_WHAT YOU NEED TO DO_
Write out the following listing's lines from the one with "(** A match" to the one with "ws <> EmptyString", exactly, with both included and no others.

_RECORDS FOR THIS TASK_

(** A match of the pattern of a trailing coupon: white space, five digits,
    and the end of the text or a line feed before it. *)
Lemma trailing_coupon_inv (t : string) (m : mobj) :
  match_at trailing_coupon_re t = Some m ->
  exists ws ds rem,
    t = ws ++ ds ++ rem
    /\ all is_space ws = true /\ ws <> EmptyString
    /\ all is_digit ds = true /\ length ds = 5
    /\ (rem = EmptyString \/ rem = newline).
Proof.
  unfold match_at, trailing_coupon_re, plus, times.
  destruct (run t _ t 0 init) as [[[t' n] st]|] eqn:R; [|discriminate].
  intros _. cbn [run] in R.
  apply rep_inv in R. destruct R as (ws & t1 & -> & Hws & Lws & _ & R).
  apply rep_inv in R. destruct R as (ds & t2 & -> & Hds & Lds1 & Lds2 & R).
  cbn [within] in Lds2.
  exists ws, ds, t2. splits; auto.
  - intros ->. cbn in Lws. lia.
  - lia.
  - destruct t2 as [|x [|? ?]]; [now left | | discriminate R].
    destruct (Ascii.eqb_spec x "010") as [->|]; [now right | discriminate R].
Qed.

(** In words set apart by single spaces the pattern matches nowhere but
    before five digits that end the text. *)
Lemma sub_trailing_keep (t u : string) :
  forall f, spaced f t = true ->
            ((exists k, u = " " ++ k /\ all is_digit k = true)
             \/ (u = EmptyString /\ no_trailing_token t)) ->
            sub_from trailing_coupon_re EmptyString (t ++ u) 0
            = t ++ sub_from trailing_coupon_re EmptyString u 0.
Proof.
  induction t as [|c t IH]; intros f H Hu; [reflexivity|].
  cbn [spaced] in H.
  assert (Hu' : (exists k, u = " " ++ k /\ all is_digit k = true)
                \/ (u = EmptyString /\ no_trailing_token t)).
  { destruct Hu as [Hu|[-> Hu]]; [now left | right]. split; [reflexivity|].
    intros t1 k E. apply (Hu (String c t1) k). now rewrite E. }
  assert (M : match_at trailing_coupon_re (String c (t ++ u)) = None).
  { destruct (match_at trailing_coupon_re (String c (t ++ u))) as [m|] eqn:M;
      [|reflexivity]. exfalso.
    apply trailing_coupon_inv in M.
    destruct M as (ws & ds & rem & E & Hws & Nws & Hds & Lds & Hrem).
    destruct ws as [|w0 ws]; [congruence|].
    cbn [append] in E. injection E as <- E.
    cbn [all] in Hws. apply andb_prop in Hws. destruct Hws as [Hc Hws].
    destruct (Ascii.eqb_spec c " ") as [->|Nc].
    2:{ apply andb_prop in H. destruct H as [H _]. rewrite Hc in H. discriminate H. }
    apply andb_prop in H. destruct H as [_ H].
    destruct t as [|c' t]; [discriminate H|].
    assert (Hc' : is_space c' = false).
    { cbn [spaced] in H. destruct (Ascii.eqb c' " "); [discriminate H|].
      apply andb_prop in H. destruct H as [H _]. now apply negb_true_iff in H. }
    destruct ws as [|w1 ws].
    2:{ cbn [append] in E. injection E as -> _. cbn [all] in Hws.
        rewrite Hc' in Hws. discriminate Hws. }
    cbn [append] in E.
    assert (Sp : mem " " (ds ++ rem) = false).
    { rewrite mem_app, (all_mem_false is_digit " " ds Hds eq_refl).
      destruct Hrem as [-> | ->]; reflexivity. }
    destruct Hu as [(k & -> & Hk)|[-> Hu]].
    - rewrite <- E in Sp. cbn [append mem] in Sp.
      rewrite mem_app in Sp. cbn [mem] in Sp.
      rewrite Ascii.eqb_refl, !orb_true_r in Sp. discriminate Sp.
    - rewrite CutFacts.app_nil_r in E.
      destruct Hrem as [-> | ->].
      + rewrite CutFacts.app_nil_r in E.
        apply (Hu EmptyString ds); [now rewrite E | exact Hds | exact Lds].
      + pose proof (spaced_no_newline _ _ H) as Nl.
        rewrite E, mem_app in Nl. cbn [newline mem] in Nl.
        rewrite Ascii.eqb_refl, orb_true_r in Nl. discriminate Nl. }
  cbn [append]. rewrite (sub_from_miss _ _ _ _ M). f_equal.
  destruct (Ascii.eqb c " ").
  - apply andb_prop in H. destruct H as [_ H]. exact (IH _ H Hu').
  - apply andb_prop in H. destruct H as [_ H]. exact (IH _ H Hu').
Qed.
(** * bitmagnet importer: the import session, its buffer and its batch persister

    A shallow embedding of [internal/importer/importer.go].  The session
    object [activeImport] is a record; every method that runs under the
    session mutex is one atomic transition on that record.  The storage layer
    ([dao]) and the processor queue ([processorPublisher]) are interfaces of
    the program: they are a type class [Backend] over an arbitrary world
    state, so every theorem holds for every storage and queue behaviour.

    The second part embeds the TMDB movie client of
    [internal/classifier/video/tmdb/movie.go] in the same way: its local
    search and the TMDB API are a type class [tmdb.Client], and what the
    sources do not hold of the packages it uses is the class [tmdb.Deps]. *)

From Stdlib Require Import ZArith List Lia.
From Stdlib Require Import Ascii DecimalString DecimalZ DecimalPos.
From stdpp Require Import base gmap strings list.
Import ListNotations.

...

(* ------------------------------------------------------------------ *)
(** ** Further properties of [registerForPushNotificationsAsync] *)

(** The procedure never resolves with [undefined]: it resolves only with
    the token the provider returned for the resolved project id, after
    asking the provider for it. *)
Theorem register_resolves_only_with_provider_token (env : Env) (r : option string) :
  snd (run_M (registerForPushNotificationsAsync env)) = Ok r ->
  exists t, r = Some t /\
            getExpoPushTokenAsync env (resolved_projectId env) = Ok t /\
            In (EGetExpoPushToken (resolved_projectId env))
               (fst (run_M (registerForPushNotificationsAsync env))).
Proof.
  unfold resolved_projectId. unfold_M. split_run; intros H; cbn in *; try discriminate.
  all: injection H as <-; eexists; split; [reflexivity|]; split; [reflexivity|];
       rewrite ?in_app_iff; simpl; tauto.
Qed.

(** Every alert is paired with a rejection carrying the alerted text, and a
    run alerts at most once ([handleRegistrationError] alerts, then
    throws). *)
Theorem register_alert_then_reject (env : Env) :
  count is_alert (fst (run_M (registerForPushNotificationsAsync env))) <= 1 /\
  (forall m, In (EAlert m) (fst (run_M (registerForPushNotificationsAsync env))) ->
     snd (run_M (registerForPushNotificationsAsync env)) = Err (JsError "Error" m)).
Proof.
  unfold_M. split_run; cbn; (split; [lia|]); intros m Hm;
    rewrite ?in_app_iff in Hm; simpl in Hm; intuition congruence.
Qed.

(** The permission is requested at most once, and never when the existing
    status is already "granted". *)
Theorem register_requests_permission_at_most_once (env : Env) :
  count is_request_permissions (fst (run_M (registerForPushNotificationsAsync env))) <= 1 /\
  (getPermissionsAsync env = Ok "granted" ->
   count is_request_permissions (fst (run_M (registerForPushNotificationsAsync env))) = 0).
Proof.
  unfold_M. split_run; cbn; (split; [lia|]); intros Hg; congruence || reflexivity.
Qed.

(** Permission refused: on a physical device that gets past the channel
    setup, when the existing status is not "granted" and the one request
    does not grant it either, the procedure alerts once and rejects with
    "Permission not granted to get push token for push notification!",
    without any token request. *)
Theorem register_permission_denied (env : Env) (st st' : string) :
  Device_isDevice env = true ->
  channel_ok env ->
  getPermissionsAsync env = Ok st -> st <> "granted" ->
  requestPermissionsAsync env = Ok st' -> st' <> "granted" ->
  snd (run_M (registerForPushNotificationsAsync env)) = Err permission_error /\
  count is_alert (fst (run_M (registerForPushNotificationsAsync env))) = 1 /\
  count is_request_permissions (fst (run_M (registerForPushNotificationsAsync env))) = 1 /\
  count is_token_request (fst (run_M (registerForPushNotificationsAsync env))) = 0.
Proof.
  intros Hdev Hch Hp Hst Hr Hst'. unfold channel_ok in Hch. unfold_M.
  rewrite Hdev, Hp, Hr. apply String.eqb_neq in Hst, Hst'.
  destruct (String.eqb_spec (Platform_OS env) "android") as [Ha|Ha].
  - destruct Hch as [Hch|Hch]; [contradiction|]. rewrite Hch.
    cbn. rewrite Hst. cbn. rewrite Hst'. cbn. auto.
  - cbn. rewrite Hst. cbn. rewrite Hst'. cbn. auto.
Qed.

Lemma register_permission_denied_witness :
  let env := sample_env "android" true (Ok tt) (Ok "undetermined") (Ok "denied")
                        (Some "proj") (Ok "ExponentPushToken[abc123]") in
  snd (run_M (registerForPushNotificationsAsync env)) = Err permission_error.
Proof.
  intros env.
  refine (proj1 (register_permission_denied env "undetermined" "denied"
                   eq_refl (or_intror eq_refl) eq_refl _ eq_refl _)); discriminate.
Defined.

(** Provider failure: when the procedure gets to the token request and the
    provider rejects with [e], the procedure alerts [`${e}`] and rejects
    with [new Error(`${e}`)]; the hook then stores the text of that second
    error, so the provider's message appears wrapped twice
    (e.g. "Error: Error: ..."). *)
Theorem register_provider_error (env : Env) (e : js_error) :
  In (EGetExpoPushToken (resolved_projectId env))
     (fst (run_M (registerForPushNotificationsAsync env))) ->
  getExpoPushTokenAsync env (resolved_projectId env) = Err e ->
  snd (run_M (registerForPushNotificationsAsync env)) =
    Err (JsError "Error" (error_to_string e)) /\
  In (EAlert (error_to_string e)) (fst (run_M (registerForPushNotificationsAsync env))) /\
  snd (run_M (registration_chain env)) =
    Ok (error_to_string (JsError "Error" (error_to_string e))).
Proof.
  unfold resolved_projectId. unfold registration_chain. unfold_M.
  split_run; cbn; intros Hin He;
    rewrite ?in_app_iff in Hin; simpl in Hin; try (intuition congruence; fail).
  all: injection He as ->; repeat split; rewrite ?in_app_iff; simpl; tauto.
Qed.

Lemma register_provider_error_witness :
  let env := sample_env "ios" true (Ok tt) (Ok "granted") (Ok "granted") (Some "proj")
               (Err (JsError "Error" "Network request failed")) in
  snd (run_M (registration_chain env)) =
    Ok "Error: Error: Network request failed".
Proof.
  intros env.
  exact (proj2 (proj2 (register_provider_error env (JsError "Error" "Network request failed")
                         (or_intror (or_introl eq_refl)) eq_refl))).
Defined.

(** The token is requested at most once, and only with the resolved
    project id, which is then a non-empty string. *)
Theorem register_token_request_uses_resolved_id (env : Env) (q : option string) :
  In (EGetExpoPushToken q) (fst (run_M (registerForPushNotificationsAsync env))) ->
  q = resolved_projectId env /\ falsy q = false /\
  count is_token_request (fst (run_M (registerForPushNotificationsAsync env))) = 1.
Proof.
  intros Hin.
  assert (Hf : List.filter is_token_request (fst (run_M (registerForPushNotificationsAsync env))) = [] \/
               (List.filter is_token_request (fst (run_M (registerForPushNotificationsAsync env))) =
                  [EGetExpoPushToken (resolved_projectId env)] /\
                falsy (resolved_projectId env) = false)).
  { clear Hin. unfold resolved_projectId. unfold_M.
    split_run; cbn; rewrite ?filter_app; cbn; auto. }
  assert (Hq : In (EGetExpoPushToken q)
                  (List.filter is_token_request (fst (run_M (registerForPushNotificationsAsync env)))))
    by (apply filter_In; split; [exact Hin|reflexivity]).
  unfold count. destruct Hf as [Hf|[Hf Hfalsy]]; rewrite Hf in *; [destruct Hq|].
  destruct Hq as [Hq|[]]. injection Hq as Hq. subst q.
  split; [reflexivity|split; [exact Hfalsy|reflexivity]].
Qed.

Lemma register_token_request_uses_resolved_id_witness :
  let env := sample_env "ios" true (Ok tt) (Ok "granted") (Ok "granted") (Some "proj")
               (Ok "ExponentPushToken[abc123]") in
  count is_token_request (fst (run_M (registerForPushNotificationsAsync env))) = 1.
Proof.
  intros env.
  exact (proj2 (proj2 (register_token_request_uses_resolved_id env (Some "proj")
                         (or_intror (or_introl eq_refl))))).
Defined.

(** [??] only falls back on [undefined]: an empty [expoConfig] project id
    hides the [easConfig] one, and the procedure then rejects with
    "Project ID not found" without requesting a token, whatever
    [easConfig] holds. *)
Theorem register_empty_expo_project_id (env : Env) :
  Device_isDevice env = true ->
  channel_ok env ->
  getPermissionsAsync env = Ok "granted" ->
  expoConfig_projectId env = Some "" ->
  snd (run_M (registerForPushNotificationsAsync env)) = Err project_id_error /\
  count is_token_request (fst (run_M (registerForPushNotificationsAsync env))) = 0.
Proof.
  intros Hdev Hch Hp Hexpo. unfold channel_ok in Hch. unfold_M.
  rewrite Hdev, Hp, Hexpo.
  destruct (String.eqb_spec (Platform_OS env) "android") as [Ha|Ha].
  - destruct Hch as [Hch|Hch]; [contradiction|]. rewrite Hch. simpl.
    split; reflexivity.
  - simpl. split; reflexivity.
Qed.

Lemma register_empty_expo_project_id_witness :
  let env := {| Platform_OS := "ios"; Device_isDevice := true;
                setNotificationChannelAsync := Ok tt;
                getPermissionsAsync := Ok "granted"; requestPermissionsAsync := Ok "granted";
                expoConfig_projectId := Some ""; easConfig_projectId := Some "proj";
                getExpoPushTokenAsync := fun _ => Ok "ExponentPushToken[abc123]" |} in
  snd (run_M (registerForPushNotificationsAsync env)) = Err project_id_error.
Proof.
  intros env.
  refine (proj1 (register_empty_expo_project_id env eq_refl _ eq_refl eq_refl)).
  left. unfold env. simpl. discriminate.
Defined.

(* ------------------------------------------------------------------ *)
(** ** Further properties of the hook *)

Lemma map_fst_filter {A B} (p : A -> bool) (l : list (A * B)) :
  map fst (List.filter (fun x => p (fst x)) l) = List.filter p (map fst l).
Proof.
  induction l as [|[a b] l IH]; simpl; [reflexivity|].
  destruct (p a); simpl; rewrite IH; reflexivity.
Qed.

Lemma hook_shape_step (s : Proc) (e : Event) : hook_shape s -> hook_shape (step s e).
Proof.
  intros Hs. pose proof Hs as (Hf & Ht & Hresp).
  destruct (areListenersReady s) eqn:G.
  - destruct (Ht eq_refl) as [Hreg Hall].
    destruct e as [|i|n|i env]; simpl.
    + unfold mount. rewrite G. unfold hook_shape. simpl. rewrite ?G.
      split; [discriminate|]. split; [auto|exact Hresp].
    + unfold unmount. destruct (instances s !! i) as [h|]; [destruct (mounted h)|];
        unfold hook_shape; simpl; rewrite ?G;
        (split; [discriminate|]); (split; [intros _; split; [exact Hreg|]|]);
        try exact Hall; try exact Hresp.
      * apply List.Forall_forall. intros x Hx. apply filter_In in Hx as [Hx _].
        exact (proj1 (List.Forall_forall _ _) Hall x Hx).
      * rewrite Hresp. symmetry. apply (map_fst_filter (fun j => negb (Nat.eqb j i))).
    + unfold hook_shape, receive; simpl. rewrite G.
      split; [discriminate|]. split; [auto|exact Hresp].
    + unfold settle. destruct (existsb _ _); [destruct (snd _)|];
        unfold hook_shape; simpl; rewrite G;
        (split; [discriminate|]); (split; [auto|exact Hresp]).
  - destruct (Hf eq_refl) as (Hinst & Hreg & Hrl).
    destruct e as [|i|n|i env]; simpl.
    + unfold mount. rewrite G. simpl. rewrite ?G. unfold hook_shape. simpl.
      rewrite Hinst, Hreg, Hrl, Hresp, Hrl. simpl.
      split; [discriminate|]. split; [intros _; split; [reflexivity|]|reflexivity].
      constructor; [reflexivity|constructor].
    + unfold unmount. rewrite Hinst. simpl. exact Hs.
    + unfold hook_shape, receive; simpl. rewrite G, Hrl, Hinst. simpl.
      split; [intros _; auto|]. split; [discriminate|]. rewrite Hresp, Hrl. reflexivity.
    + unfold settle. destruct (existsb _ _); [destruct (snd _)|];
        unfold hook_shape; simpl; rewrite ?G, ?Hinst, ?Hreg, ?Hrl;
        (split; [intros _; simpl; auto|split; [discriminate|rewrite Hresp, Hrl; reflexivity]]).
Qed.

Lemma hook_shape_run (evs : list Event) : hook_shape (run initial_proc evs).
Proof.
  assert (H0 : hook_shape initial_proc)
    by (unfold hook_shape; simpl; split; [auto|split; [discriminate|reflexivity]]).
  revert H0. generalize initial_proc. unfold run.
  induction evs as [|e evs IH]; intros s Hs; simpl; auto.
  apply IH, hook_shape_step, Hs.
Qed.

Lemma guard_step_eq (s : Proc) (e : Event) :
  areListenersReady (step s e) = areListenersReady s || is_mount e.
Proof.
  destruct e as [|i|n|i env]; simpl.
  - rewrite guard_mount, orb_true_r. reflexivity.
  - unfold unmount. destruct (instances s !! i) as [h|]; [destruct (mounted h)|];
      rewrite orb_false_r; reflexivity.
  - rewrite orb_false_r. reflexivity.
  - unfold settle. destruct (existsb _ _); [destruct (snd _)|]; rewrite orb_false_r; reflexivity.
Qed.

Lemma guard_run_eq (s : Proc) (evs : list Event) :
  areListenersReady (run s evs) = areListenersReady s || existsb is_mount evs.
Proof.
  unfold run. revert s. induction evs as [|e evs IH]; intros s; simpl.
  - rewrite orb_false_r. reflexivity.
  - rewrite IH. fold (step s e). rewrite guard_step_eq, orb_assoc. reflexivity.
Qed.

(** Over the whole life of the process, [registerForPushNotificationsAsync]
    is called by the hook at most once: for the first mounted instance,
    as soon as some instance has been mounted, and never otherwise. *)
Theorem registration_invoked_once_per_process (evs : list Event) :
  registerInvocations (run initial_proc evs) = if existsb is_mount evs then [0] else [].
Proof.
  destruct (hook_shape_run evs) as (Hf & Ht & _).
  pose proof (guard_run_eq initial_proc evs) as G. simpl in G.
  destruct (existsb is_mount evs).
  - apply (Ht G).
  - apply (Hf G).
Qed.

...

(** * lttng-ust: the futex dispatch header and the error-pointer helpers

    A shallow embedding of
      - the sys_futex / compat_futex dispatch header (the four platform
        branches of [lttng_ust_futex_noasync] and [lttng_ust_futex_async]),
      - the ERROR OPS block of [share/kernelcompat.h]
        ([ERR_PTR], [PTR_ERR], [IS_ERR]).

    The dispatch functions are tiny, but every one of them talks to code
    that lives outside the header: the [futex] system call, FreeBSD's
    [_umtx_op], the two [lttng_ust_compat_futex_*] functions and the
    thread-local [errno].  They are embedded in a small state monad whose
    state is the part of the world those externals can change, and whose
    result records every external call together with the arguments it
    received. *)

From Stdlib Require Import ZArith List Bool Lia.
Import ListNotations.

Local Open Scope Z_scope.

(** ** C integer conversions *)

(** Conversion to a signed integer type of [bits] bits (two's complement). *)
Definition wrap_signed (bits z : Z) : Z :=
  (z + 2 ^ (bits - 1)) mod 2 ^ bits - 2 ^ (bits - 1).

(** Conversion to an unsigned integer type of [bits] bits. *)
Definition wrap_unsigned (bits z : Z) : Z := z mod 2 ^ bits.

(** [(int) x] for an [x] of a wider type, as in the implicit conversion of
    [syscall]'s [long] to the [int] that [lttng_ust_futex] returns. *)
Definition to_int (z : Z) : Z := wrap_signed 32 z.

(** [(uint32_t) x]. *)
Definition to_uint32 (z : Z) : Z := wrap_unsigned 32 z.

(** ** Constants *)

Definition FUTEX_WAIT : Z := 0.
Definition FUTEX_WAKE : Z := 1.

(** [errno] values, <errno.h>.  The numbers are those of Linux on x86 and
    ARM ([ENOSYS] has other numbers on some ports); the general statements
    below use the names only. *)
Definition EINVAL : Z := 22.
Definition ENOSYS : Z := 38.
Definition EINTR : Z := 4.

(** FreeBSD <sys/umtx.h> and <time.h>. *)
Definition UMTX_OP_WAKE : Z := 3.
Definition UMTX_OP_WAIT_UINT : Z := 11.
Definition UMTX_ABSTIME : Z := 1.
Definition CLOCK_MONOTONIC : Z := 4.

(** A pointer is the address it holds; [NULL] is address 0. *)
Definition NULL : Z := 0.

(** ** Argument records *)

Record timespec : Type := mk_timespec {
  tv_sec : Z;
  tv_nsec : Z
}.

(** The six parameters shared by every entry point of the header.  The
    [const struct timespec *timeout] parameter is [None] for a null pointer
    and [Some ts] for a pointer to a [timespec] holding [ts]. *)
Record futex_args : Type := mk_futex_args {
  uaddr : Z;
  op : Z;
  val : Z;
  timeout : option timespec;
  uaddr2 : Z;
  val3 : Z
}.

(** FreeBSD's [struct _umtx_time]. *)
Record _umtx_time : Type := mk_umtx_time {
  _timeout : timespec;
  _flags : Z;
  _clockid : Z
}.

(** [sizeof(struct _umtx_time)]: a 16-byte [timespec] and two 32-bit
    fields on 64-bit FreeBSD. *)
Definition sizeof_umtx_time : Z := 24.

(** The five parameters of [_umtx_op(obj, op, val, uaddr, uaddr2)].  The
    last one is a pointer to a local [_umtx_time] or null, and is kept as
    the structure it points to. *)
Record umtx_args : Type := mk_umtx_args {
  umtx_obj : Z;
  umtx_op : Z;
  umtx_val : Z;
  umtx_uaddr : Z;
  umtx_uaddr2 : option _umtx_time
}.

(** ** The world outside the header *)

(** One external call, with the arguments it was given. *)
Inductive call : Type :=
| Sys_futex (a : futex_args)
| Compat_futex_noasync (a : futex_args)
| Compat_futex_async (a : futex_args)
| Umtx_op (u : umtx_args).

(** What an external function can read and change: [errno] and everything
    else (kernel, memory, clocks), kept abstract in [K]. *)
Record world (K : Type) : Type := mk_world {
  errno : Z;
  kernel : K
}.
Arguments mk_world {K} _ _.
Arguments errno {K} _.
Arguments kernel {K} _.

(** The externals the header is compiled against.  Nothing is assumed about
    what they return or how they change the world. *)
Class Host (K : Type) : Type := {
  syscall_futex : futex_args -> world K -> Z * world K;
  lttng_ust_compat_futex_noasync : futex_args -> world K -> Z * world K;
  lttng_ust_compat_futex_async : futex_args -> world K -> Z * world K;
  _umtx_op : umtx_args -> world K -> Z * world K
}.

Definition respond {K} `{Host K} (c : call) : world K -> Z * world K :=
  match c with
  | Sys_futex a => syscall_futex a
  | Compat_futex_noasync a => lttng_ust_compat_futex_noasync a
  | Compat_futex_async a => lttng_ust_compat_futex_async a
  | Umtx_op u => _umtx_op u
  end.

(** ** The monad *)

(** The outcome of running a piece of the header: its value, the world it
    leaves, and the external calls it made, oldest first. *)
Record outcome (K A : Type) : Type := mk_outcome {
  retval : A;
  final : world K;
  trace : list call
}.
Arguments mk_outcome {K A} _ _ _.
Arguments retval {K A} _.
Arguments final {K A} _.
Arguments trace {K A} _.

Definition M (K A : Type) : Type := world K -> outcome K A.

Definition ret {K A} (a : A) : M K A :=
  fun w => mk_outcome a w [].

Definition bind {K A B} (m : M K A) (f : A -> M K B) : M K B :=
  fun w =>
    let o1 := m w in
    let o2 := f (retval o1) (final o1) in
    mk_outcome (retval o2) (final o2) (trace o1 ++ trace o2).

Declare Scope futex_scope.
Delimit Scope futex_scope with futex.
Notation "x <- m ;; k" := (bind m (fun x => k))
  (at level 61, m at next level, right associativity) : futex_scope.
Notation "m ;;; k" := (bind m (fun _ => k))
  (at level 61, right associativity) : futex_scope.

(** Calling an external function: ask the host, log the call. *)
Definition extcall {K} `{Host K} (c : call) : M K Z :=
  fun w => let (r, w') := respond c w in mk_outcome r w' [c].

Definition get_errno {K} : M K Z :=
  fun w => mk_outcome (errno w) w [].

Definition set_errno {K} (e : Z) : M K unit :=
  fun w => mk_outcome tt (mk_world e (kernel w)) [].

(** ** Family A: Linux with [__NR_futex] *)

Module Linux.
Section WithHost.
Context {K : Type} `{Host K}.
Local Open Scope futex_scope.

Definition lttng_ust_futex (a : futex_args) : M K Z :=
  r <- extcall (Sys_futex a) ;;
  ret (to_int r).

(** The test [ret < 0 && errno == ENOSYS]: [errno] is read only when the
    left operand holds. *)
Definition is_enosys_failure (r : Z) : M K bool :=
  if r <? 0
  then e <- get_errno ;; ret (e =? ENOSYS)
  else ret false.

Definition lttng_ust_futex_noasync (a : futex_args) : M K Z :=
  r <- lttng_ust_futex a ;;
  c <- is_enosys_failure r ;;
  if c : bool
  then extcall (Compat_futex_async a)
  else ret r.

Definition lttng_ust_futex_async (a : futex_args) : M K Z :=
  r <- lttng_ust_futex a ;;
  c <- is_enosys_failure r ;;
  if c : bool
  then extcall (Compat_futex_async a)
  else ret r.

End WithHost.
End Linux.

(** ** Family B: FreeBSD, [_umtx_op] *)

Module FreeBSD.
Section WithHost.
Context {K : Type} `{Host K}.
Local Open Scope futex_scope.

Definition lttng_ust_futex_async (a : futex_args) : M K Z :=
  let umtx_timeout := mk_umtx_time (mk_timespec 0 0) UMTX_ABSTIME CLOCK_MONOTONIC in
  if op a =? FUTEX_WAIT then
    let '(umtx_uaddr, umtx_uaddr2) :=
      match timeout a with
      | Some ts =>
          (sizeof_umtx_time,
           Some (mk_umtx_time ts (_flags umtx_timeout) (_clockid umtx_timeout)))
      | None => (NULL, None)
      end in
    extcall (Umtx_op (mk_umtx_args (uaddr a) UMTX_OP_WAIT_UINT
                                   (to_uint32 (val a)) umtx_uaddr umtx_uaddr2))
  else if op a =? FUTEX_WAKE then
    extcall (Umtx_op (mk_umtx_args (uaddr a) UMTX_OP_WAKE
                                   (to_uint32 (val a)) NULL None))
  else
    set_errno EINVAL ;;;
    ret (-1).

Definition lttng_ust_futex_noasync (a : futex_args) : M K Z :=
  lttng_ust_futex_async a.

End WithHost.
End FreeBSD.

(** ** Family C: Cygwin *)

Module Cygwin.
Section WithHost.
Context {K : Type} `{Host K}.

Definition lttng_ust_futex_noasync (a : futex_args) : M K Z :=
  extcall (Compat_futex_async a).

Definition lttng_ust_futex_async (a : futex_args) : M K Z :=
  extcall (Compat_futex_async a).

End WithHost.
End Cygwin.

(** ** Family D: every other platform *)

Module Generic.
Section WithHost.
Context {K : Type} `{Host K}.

_YOUR RESPONSE_
(** A match of the pattern of a trailing coupon: white space, five digits,
    and the end of the text or a line feed before it. *)
Lemma trailing_coupon_inv (t : string) (m : mobj) :
  match_at trailing_coupon_re t = Some m ->
  exists ws ds rem,
    t = ws ++ ds ++ rem
    /\ all is_space ws = true /\ ws <> EmptyString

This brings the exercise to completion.